━━━ Data records ━━━

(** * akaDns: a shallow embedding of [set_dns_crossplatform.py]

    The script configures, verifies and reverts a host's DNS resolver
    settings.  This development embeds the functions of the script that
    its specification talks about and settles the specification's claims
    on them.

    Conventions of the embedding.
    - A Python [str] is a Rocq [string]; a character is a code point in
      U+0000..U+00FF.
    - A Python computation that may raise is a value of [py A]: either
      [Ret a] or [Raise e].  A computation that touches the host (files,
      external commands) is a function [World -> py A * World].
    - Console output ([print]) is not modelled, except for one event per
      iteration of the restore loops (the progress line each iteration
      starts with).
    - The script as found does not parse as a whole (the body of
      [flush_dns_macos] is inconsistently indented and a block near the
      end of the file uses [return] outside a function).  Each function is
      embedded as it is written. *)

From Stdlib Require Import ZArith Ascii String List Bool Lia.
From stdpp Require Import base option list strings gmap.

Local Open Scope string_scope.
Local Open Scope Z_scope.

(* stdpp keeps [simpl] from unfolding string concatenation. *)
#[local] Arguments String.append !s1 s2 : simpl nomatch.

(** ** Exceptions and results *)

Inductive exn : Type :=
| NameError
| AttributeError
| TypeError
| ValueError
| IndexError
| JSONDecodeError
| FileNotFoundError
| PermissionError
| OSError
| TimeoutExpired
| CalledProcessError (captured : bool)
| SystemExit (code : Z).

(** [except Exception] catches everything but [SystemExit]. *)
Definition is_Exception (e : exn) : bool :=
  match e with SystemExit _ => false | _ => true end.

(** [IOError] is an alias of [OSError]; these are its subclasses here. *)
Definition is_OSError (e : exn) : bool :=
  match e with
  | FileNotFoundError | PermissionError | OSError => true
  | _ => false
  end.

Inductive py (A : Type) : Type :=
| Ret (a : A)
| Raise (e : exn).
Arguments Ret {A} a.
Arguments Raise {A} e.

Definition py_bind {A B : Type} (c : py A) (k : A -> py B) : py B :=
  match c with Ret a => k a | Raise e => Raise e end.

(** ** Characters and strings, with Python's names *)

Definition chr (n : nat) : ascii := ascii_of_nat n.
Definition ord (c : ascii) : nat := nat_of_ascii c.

━━━
━━━ Data records ━━━

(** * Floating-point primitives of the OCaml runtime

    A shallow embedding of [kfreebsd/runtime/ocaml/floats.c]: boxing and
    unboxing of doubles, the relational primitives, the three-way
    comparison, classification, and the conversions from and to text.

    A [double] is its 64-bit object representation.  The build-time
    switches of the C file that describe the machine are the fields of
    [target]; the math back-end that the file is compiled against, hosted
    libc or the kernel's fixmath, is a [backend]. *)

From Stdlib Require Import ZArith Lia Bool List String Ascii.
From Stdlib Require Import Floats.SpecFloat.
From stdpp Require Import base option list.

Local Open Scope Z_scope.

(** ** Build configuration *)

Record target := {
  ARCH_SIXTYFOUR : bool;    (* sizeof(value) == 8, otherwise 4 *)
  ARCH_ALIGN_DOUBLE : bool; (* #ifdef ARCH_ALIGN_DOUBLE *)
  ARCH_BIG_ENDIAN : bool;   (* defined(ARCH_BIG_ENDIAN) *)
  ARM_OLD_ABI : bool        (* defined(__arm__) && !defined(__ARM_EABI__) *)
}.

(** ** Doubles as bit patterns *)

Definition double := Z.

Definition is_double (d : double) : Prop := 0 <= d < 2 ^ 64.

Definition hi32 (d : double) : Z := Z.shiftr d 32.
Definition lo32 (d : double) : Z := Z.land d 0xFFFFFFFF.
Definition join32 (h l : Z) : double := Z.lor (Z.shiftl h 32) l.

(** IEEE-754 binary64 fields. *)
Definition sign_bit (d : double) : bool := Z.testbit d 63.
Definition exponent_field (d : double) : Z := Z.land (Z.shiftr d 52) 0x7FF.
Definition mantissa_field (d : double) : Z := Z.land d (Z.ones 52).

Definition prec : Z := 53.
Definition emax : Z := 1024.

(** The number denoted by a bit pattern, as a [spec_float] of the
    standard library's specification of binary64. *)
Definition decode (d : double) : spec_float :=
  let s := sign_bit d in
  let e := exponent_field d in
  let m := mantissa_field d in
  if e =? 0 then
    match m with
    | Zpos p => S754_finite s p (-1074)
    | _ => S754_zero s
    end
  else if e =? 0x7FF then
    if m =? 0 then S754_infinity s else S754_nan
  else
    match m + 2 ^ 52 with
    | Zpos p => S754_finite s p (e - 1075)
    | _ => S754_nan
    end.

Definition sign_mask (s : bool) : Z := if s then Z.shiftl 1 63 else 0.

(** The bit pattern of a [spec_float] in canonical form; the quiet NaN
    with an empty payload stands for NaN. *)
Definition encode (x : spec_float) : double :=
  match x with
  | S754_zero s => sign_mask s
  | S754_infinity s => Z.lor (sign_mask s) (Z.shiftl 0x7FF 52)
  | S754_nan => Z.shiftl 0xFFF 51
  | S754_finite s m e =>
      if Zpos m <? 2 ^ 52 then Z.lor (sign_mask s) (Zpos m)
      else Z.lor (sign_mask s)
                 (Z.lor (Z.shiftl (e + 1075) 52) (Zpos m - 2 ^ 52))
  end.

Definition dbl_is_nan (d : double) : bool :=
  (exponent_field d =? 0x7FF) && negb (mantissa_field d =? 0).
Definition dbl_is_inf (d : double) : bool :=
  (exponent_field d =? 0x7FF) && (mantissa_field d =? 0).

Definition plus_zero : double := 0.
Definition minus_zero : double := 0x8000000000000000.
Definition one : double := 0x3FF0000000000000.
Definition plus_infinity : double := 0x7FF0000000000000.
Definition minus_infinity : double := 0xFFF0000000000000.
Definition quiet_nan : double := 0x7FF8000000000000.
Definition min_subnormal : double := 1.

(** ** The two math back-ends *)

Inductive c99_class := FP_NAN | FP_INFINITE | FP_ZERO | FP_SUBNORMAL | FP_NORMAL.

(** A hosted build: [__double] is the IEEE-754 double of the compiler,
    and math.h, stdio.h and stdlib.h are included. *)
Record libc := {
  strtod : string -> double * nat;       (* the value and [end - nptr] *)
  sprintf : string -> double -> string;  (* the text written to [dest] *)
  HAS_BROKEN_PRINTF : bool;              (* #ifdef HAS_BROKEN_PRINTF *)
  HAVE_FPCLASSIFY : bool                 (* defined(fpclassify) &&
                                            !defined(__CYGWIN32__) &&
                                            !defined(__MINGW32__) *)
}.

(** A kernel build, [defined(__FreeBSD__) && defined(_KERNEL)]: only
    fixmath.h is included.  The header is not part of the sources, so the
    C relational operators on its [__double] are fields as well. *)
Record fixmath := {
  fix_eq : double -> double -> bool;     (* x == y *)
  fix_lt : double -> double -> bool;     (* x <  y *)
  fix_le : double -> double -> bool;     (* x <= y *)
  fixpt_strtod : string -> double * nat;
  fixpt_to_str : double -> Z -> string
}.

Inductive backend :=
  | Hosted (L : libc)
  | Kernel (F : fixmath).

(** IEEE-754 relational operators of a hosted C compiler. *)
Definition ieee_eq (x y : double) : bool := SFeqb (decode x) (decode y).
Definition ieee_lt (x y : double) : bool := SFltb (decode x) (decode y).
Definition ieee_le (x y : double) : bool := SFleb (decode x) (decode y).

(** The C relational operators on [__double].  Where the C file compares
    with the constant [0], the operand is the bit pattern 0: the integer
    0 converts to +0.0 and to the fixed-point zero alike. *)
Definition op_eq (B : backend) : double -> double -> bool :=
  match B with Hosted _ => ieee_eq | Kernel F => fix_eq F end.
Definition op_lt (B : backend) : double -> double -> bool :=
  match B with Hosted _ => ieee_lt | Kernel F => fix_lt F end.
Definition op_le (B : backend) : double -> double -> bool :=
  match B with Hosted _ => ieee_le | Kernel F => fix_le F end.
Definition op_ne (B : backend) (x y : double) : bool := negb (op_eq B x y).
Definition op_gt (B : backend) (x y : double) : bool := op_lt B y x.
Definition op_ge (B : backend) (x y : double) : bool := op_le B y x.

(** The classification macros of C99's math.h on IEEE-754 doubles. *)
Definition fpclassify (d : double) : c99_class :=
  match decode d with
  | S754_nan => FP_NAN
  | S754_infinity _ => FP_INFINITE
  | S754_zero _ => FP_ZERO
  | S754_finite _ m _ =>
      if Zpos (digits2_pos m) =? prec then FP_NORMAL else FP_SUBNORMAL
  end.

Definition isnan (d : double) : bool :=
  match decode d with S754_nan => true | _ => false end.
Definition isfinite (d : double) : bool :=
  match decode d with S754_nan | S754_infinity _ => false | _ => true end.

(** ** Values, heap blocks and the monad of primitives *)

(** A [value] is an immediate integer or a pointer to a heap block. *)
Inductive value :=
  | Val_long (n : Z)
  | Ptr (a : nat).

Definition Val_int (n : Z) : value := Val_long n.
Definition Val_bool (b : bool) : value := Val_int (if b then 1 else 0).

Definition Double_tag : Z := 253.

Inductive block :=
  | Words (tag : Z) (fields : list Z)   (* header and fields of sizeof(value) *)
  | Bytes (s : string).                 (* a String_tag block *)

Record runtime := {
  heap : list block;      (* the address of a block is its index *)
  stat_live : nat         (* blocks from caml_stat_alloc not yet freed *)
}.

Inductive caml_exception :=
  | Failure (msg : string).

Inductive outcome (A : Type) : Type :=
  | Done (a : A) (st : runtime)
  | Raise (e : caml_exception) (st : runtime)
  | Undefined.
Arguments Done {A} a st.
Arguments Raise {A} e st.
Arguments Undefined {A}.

━━━

Work task. Wherever the string "SystemExit" appears in a line above, copy that line.

Final answer.
| SystemExit (code : Z).
(** [except Exception] catches everything but [SystemExit]. *)
  match e with SystemExit _ => false | _ => true end.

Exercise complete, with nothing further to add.